Problem to work on
Count every line in the following listing that contains "ltac", then report that count with nothing added.

Input for this task

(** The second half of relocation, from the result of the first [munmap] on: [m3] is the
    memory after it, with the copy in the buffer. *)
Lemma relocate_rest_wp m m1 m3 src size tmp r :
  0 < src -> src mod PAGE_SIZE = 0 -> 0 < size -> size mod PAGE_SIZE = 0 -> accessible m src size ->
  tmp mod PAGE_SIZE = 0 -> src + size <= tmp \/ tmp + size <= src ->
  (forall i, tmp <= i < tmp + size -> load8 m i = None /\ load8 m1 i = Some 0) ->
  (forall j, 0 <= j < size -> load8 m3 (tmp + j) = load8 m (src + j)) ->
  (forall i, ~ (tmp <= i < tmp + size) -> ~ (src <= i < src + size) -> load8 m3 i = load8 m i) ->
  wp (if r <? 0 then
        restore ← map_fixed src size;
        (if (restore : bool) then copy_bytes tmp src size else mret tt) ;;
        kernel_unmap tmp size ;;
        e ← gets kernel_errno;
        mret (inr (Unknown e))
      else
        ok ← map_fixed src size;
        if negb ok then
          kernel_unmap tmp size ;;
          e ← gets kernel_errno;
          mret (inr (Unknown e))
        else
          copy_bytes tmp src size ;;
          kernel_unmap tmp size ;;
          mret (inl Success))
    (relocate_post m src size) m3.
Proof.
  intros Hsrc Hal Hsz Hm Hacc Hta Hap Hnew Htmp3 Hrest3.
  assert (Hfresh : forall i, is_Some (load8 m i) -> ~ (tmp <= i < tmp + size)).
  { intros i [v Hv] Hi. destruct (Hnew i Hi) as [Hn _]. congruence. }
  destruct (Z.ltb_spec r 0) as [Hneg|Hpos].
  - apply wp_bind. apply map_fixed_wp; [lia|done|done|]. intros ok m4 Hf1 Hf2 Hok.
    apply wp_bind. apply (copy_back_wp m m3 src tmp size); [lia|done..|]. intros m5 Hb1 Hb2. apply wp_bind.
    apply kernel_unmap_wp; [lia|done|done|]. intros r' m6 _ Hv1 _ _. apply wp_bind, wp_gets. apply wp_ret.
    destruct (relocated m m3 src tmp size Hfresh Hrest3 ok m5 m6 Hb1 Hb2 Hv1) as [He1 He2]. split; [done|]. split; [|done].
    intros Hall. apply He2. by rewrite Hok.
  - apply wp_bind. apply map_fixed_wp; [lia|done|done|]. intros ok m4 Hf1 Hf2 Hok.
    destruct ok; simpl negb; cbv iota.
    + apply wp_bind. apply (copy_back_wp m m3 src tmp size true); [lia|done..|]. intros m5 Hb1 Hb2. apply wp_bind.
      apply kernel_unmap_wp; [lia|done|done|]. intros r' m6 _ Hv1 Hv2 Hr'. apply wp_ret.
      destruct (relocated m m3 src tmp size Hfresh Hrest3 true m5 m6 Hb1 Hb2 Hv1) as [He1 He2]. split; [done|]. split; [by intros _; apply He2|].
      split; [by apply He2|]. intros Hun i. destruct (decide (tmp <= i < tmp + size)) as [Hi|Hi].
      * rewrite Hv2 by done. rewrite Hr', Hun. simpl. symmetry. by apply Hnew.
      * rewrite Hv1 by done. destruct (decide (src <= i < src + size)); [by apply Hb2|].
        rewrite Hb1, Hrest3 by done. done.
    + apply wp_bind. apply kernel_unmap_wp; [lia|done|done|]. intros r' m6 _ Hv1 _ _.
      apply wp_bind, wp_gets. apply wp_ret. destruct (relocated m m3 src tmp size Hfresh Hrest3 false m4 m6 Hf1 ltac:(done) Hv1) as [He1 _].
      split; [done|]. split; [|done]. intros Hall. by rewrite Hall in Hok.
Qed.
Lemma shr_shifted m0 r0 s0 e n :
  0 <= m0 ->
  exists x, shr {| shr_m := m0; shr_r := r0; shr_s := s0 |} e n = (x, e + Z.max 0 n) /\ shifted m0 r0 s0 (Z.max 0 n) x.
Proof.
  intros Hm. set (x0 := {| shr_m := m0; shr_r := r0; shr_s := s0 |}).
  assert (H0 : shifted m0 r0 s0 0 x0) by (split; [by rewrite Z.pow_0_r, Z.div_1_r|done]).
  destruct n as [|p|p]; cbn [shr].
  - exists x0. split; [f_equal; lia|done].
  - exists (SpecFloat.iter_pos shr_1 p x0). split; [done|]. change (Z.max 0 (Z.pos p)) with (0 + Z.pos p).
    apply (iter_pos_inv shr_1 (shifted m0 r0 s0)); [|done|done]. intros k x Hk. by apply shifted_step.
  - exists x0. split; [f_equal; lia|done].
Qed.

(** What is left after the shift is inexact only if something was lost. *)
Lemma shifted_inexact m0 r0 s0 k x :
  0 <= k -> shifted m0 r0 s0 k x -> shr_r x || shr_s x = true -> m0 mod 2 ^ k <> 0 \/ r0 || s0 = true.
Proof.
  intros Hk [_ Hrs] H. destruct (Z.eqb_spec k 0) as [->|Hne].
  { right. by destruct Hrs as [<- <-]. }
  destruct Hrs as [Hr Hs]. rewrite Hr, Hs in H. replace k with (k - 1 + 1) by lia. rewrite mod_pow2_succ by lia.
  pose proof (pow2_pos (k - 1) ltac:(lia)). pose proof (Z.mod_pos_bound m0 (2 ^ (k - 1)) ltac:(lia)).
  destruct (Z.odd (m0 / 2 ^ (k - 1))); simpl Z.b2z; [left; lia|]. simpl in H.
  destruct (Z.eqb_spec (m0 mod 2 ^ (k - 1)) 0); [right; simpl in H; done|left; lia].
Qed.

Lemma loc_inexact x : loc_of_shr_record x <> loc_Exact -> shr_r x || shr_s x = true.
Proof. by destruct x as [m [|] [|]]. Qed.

Output below
2